Sebagai tentara pejuang, TNI mewarisi semangat perjuangan para pendahulu bangsa. Tugas TNI tidak semata mata bersifat teknis militer, melainkan juga mengandung nilai pengabdian dan pengorbanan. Dalam setiap medan tugas, prajurit TNI dituntut untuk siap menghadapi tantangan dengan keberanian, disiplin, dan dedikasi tinggi.
Sebagai tentara nasional, TNI tidak memihak pada golongan, agama atau kepentingan politik tertentu. Netralitas politik menjadi salah satu prinsip penting dalam menjaga keutuhan negara. TNI berdiri diatas semua golongan demi mewujudkan persatuan nasional.
Kemudian sebagai tentara profesional, TNI terus mengembangkan kemampuan dan kompetensi sesuai dengan perkembangan jaman. Profesionalisme tercermin dalam keahlian, kesiapan operasional serta kedisiplinan dan integritas prajurit. Pendidikan dan latihan berkelanjutan yang diselaraskan dengan perkembangan ancaman adalah kunci dalam membentuk TNI yang tangguh, modern dan adaptif.

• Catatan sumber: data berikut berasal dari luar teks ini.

(** Property X7.  A text that is not blank scores at least 19: the clamp at 0 is never
    what decides its score.  So the score is 0 exactly for blank input. *)
Theorem score_zero_only_for_blank (text contentType : jsstring) :
  (isBlank text = false -> 19 <= score (analyzeEngagement toLowerCase text contentType) <= 100)
  /\ (score (analyzeEngagement toLowerCase text contentType) = 0 <-> isBlank text = true).
Proof.
  assert (H : isBlank text = false ->
              19 <= score (analyzeEngagement toLowerCase text contentType) <= 100).
  { intros B. rewrite (analyze_not_blank toLowerCase text contentType B). cbn [score].
    split; [|apply score_range]. rewrite score_is_documented.
    apply documentedScore_lower. cbn [features Analysis.readability].
    apply readability_term. }
  split; [exact H|]. split.
  - intros Hz. destruct (isBlank text); [reflexivity|]. specialize (H eq_refl). lia.
  - intros B. now rewrite (analyze_blank toLowerCase text contentType B).
Qed.

(** Property X8.  Of two analysed texts, the one with the higher score never has the
    lower grade. *)
Theorem higher_score_never_lower_grade (text1 text2 type1 type2 : jsstring) :
  score (analyzeEngagement toLowerCase text1 type1)
  <= score (analyzeEngagement toLowerCase text2 type2) ->
  gradeRank (grade (analyzeEngagement toLowerCase text1 type1))
  <= gradeRank (grade (analyzeEngagement toLowerCase text2 type2)).
Proof.
  assert (G : forall t ty, grade (analyzeEngagement toLowerCase t ty)
                           = getEngagementGrade (score (analyzeEngagement toLowerCase t ty))).
  { intros t ty. destruct (isBlank t) eqn:B.
    - now rewrite (analyze_blank toLowerCase t ty B).
    - now rewrite (analyze_not_blank toLowerCase t ty B). }
  rewrite !G. apply grade_monotone.
Qed.

End ScoreFacts.

(* ================================================================== *)
(** ** The suggestion list as a whole *)

Lemma subseqb_sound (l1 l2 : list jsstring) : subseqb l1 l2 = true -> Subseq l1 l2.
Proof.
  revert l1. induction l2 as [|y l2 IH]; intros l1 H.
  - destruct l1; [constructor | discriminate H].
  - destruct l1 as [|x l1]; cbn [subseqb] in H.
    + apply Subseq_skip. apply IH. destruct l2; reflexivity.
    + destruct (str_eqb x y) eqn:E.
      * apply str_eqb_eq in E. subst. apply Subseq_take. now apply IH.
      * apply Subseq_skip. now apply IH.
Qed.

Ltac split_suggestion_cases a :=
  unfold generateSuggestions, push;
  destruct (Hashtags.found (Analysis.hashtags a) =? 0) eqn:Eh0;
    [ | destruct (Hashtags.found (Analysis.hashtags a) >? 5) eqn:Eh5 ];
  (destruct (CallToAction.found (Analysis.callToAction a)) eqn:Ecf;
     [ destruct (strength_eqb (CallToAction.strength (Analysis.callToAction a)) CtaWeak)
         eqn:Ecw | ]);
  cbn [negb];
  destruct (status_eqb (Length.status (Analysis.length a)) TooLong) eqn:Etl;
    try destruct (status_eqb (Length.status (Analysis.length a)) TooShort) eqn:Ets;
  destruct (Mentions.found (Analysis.mentions a) =? 0) eqn:Em0;
  destruct (Emojis.found (Analysis.emojis a) =? 0) eqn:Ee0;
  destruct (level_eqb (Readability.level (Analysis.readability a)) Difficult) eqn:Erd;
  destruct (engagement_eqb (Sentiment.engagement (Analysis.sentiment a)) EngLow) eqn:Eel;
  cbn [app].

(** Property X9.  Whatever the analysis object, the generator gives at most one suggestion
    per category and lists the categories in its fixed order; so there are
    never more than seven suggestions. *)
Theorem suggestions_one_per_category (a : Analysis.t) (text : jsstring) :
  Subseq (map type (generateSuggestions a text)) categoryOrder
  /\ (List.length (generateSuggestions a text) <= 7)%nat.
Proof.
  split_suggestion_cases a;
    (split; [apply subseqb_sound; vm_compute; reflexivity | cbn [List.length]; lia]).
Qed.

Lemma no_suggestion_conditions (a : Analysis.t) (text : jsstring) :
  generateSuggestions a text = [] ->
  (Hashtags.found (Analysis.hashtags a) =? 0) = false
  /\ (Hashtags.found (Analysis.hashtags a) >? 5) = false
  /\ CallToAction.found (Analysis.callToAction a) = true
  /\ strength_eqb (CallToAction.strength (Analysis.callToAction a)) CtaWeak = false
  /\ Length.status (Analysis.length a) = Good
  /\ (Mentions.found (Analysis.mentions a) =? 0) = false
  /\ (Emojis.found (Analysis.emojis a) =? 0) = false
  /\ level_eqb (Readability.level (Analysis.readability a)) Difficult = false
  /\ engagement_eqb (Sentiment.engagement (Analysis.sentiment a)) EngLow = false.
Proof.
  split_suggestion_cases a; intros H; try discriminate H.
  repeat split. destruct (Length.status (Analysis.length a)); cbn in *; congruence.
Qed.

Lemma full_score_conditions (a : Analysis.t) :
  (Hashtags.found (Analysis.hashtags a) =? 0) = false ->
  (Hashtags.found (Analysis.hashtags a) >? 5) = false ->
  CallToAction.found (Analysis.callToAction a) = true ->
  strength_eqb (CallToAction.strength (Analysis.callToAction a)) CtaWeak = false ->
  Length.status (Analysis.length a) = Good ->
  engagement_eqb (Sentiment.engagement (Analysis.sentiment a)) EngLow = false ->
  documentedShape a ->
  16 <= Math_round (inject_Z (Readability.score (Analysis.readability a)) * (2 # 10)) ->
  documentedScore a = 100.
Proof.
  intros Hh0 Hh5 Hcf Hcw Hst Hel (_ & _ & Hhn & _ & Hmn & _ & Hen & Hc) Hr.
  unfold documentedScore, clamp. rewrite Math_round_Z.
  set (r := Math_round _) in *. clearbody r.
  rewrite Z.gtb_ltb in Hh5. apply Z.ltb_ge in Hh5. apply Z.eqb_neq in Hh0.
  rewrite Hst. cbn [lengthTerm].
  unfold hashtagTerm, mentionTerm, emojiTerm.
  set (hf := Hashtags.found _) in *. set (mf := Mentions.found _) in *.
  set (ef := Emojis.found _) in *. clearbody hf mf ef.
  rewrite Hcf in Hc.
  destruct (CallToAction.strength (Analysis.callToAction a));
    cbn [strength_eqb negb ctaTerm] in Hc, Hcw |- *; try discriminate;
  destruct (Sentiment.engagement (Analysis.sentiment a));
    cbn [engagement_eqb sentimentTerm] in Hel |- *; try discriminate;
  destruct (Z.leb_spec 2 hf); destruct (Z.leb_spec hf 5); destruct (Z.leb_spec 1 hf);
  destruct (Z.leb_spec 1 mf); destruct (Z.leb_spec mf 3); destruct (Z.ltb_spec 3 mf);
  destruct (Z.leb_spec 1 ef); destruct (Z.leb_spec ef 3); cbn [andb]; lia.
Qed.

Section WholeResult.

Variable toLowerCase : jsstring -> jsstring.

(** Property X10.  A text that draws no suggestion scores 100 and is graded A+. *)
Theorem no_suggestion_means_full_score (text contentType : jsstring) :
  isBlank text = false ->
  suggestions (analyzeEngagement toLowerCase text contentType) = [] ->
  score (analyzeEngagement toLowerCase text contentType) = 100
  /\ grade (analyzeEngagement toLowerCase text contentType) = GradeAplus.
Proof.
  intros B. rewrite (analyze_not_blank toLowerCase text contentType B).
  cbn [suggestions score grade]. intros H.
  assert (Hs : calculateEngagementScore (features toLowerCase text) = 100);
    [|rewrite Hs; split; reflexivity].
  apply map_eq_nil in H. apply no_suggestion_conditions in H.
  destruct H as (Hh0 & Hh5 & Hcf & Hcw & Hst & _ & _ & Hrd & Hel).
  rewrite score_is_documented.
  apply full_score_conditions; try assumption.
  - apply features_shape.
  - apply (proj2 (readability_term text)).
    intros E. change (analyzeReadability text)
      with (Analysis.readability (features toLowerCase text)) in E.
    rewrite E in Hrd. discriminate Hrd.
Qed.

End WholeResult.

(* ================================================================== *)
(** ** Analysing the optimized text again *)

Lemma whitespace_not_word (c : N) : isWhiteSpace c = true -> isWordChar c = false.
Proof.
  intros H. destruct (isWordChar c) eqn:E; [|reflexivity].
  exfalso. bool_arith H. bool_arith E. lia.
Qed.

Lemma countTagged_app (tag c : N) (x y : jsstring) :
  isWordChar c = false ->
  countTagged tag (x ++ c :: y) = countTagged tag x + countTagged tag (c :: y).
Proof.
  intros Hc. induction x as [|a x IH]; [reflexivity|].
  cbn [app countTagged]. rewrite IH.
  destruct x as [|d x]; cbn [app countTagged].
  - rewrite Hc, andb_false_r. lia.
  - lia.
Qed.

Lemma countTagged_blank (tag : N) (s : jsstring) :
  isWhiteSpace tag = false -> isBlank s = true -> countTagged tag s = 0.
Proof.
  intros Ht. unfold isBlank. induction s as [|c r IH]; intros H; [reflexivity|].
  simpl in H. apply andb_true_iff in H as [Hc Hr].
  cbn [countTagged]. rewrite (IH Hr), (@whitespace_not_tag tag c Ht Hc).
  destruct r; reflexivity.
Qed.

Lemma countTagged_app_blank (tag : N) (x suf : jsstring) :
  isWhiteSpace tag = false -> isBlank suf = true ->
  countTagged tag (x ++ suf) = countTagged tag x.
Proof.
  intros Ht Hs. destruct suf as [|c suf]; [now rewrite app_nil_r|].
  assert (Hc : isWhiteSpace c = true).
  { unfold isBlank in Hs. simpl in Hs. now apply andb_true_iff in Hs as [Hc _]. }
  rewrite (countTagged_app tag c x suf (whitespace_not_word c Hc)).
  rewrite (countTagged_blank tag (c :: suf) Ht Hs). lia.
Qed.

Lemma countTagged_dropWhile (tag : N) (s : jsstring) :
  isWhiteSpace tag = false ->
  countTagged tag (dropWhile isWhiteSpace s) = countTagged tag s.
Proof.
  intros Ht. induction s as [|c r IH]; [reflexivity|].
  cbn [dropWhile]. destruct (isWhiteSpace c) eqn:Hc; [|reflexivity].
  rewrite IH. cbn [countTagged]. rewrite (@whitespace_not_tag tag c Ht Hc).
  destruct r; reflexivity.
Qed.

Lemma trimEnd_split (s : jsstring) :
  exists suf, s = trimEnd s ++ suf /\ isBlank suf = true.
Proof.
  exists (rev (takeWhile isWhiteSpace (rev s))). split.
  - unfold trimEnd. rewrite <- rev_app_distr, <- takeWhile_dropWhile.
    now rewrite rev_involutive.
  - unfold isBlank. rewrite forallb_rev. apply takeWhile_all.
Qed.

Dalam usianya yang ke-80, TNI menghadapi tantangan baru. Perang kognitif di mana ruang digital dijadikan sebagai “Battle Field” yang menyerang Human Mind adalah fakta yang mengancam kewarasan berpikir anak bangsa dalam berbagai sendi kehidupan. Ancaman siber yang saat ini telah merubah pola pertahanan konvensional menjadi lebih digital, demikian juga ancaman terorisme masih mungkin meracuni pluralisme rakyat Indonesia ke arah radikalisme, dan bencana ekologis yang wajib dimitigasi seawal mungkin akibat dari kekhasan geografis Indonesia yang rawan bencana.
TNI masa kini wajib mengokohkan idealisme dan meningkatkan profesionalismenya sebagai garda utama bangsa dengan readiness paling tinggi. TNI siap dalam mendukung pembangunan nasional menuju Indonesia Emas 2045. Namun, modal kepercayaan rakyat yang tinggi, kuatnya jati diri dan predikat sebagai “Anak (Paling) Kandung Rakyat” adalah kekuatan terbesar TNI untuk menghadapi masa depan menuju keemasan Indonesia.
Delapan puluh tahun usia TNI, dipenuhi dengan pembuktian nyata bahwa TNI lahir dari rakyat, tumbuh bersama rakyat, dan akan terus mengabdi untuk rakyat. Memegang kepercayaan rakyat yang tinggi adalah buah dari konsistensi pengabdian yang telah ditunaikan. Selama TNI tidak melupakan asal-usulnya, menjaga jati dirinya, dan setia kepada rakyat, maka TNI akan terus menjadi benteng kokoh Negara Kesatuan Republik Indonesia hingga seratus tahun Indonesia Merdeka dan seterusnya.